Following the Mueller matrix spectroscopic studies, optical microscopic investigations were performed from similar regions of the *Bacillus thuringiensis* colonies (at the periphery of the growing colonies). For this purpose, a loop-full of bacterial culture of *Bacillus thuringiensis* strain KPWP1 was taken from the edge of the growing bacterial colony, stained with crystal violet solution, and observed under $100\times $ oil immersion objective using Olympus IX51 inverted microscope. Electron microscopic studies of *Bacillus thuringiensis* KPWP1 cells from growing edge of bacterial colonies were also performed to find details of bacterial morphology and ultra-structures under different growth conditions. For this purpose, bacterial cells were taken, suspended in phosphate buffered saline, fixed in 2% paraformaldehyde, and then applied on carbon-coated copper grid.

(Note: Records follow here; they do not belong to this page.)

Definition set_model (m : asr_model) : stmt service unit :=
  fun s => (Ret tt, {| model := Some m; model_loaded := model_loaded s; disk := disk s |}).

Definition set_loaded : stmt service unit :=
  fun s => (Ret tt, {| model := model s; model_loaded := true; disk := disk s |}).

Definition get_model : stmt service (option asr_model) := fun s => (Ret (model s), s).

(** The warm-up: everything it raises is logged and dropped, and the
    file, made with [delete=True], is removed when the [with] block is
    left. *)
Definition warm_up (env : Startup) (m : asr_model) : stmt service unit :=
  try_except
    (may_raise (soundfile_error env) ;;;
     create_file disk set_disk (warmup_name env) ;;;
     try_finally
       (write_and_transcribe disk set_disk env m (warmup_name env) (fun body => body))
       (remove_file disk set_disk (warmup_name env)))
    (fun _ => ret tt).

Definition load_model (env : Startup) : stmt service (option asr_model) :=
  fun s =>
    if model_loaded s then (Ret (model s), s)
    else
      (m <- lift (from_pretrained env MODEL_NAME) ;;
       set_model m ;;;
       may_raise (to_device env (device_of env)) ;;;
       may_raise (eval_error env) ;;;
       warm_up env m ;;;
       set_loaded ;;;
       get_model) s.

(** [GET /ping]: the status of the answer. *)
Definition health_check (s : service) : Z := if model_loaded s then 200%Z else 503%Z.

(** [GET /] *)
Definition root (s : service) : dict :=
  [("model", JStr MODEL_NAME);
   ("status", JStr (if model_loaded s then "healthy" else "loading"));
   ("endpoints", JObj [("/ping", JStr "Health check");
                       ("/invocations", JStr "Transcription endpoint")])].

(** The world [invoke] runs in: its model is the global [model]. *)
Definition serving (s : service) (w : World) : World :=
  {| requests_get := requests_get w;
     tmp_stem := tmp_stem w;
     write_error := write_error w;
     transcribe := match model s with
                   | Some m => m
                   | None => fun _ _ => Exc "'NoneType' object has no attribute 'transcribe'"
                   end;
     time_start := time_start w;
     time_end := time_end w |}.

(** [POST /invocations] on the running service. *)
Definition invocations (s : service) (w : World) (request : Serve.Request)
    : outcome Serve.Response * gmap string (list byte) :=
  Serve.invoke (serving s w) request (disk s).

End ServeLife.

(** *** [inference.py]: [model_fn] *)

Module InferenceLife.

(** The globals [model] and [device], and the disk. *)
Record globals : Type := {
  model : option asr_model;
  device : option string;
  disk : gmap string (list byte)
}.

Definition starting (fs : gmap string (list byte)) : globals :=
  {| model := None; device := None; disk := fs |}.

Definition set_disk (fs : gmap string (list byte)) (s : globals) : globals :=
  {| model := model s; device := device s; disk := fs |}.

Definition set_device (d : string) : stmt globals unit :=
  fun s => (Ret tt, {| model := model s; device := Some d; disk := disk s |}).

Definition set_model (m : asr_model) : stmt globals unit :=
  fun s => (Ret tt, {| model := Some m; device := device s; disk := disk s |}).

(** [try: body / except: pass] *)
Definition swallow (body : stmt globals unit) : stmt globals unit :=
  try_except body (fun _ => ret tt).

(** [model_fn(model_dir)]: the warm-up file is made with [delete=False]
    and unlinked by hand at the end of the [with] block. *)
Definition model_fn (env : Startup) (model_dir : string) : stmt globals asr_model :=
  set_device (device_of env) ;;;
  m <- lift (from_pretrained env MODEL_NAME) ;;
  set_model m ;;;
  may_raise (to_device env (device_of env)) ;;;
  may_raise (eval_error env) ;;;
  create_file disk set_disk (warmup_name env) ;;;
  may_raise (soundfile_error env) ;;;
  write_and_transcribe disk set_disk env m (warmup_name env) swallow ;;;
  remove_file disk set_disk (warmup_name env) ;;;
  ret m.

End InferenceLife.

(** *** Sample starts *)

Module Startups.

(** Everything works, and the model is the one of [Scenario.quiet]. *)
Definition sound : Startup :=
  {| cuda_available := false;
     from_pretrained := fun _ => Ret (transcribe Scenario.quiet);
     to_device := fun _ => None;
     eval_error := None;
     soundfile_error := None;
     warmup_wav := [x52; x49; x46; x46];
     sf_write_error := None;
     warmup_stem := "w1" |}.

(** The model is fetched, but the disk is full and the model raises. *)
Definition shaky : Startup :=
  {| cuda_available := true;
     from_pretrained := fun _ => Ret (fun _ _ => Exc "CUDA out of memory");
     to_device := fun _ => None;
     eval_error := None;
     soundfile_error := None;
     warmup_wav := [x52; x49; x46; x46];
     sf_write_error := Some "[Errno 28] No space left on device";
     warmup_stem := "w1" |}.

(** The hub cannot be reached. *)
Definition offline : Startup :=
  {| cuda_available := false;
     from_pretrained := fun _ => Exc "Connection refused";
     to_device := fun _ => None;
     eval_error := None;
     soundfile_error := None;
     warmup_wav := [];
     sf_write_error := None;
     warmup_stem := "w2" |}.

End Startups.

(** * Properties *)

(** ** Checking a property on an initial segment of [N] by evaluation *)

Lemma all_below_spec (P : N -> bool) (n : nat) :
  all_below P n = true -> forall x : N, (x < N.of_nat n)%N -> P x = true.
Proof.
  unfold all_below. intros H x Hx.
  rewrite forallb_forall in H. apply H.
  apply in_map_iff. exists (N.to_nat x). split.
  - apply N2Nat.id.
  - apply in_seq. lia.
Qed.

Fixed bacteria on carbon-coated copper grids were viewed under a transmission electron microscope (FEI, Model: TECHNAI-S-TWIN), with a magnification $2100\times $.^{8}

The ultra-structural information obtained from the optical and electron microscopic studies were used to understand and corroborate some of the findings of the Mueller matrix spectroscopic studies (the derived fractal micro-optical parameter and the intrinsic polarization parameters and their dependence on the growth conditions).

## 4.

## Results and Discussion

The images for the patterns formed during bacterial growth under the three different conditions are shown in Fig. 2. In agreement with the results of our previous study,^{8} here also, presence of 1% glucose in growth medium caused initially a slower but more opaque radial growth of bacterial colony as compared with that for normal nutrient agar environment (control sample). This was followed by (after four days of growth) emergence of branching pattern, as noted in Fig. 2(b). In contrast to this, presence of 3 mM arsenate in growth medium caused slowing down of overall growth of *Bacillus thuringiensis* colonies and moreover, appearance of translucent layer was observed along with branching pattern of colony growth [Fig. 2(c)].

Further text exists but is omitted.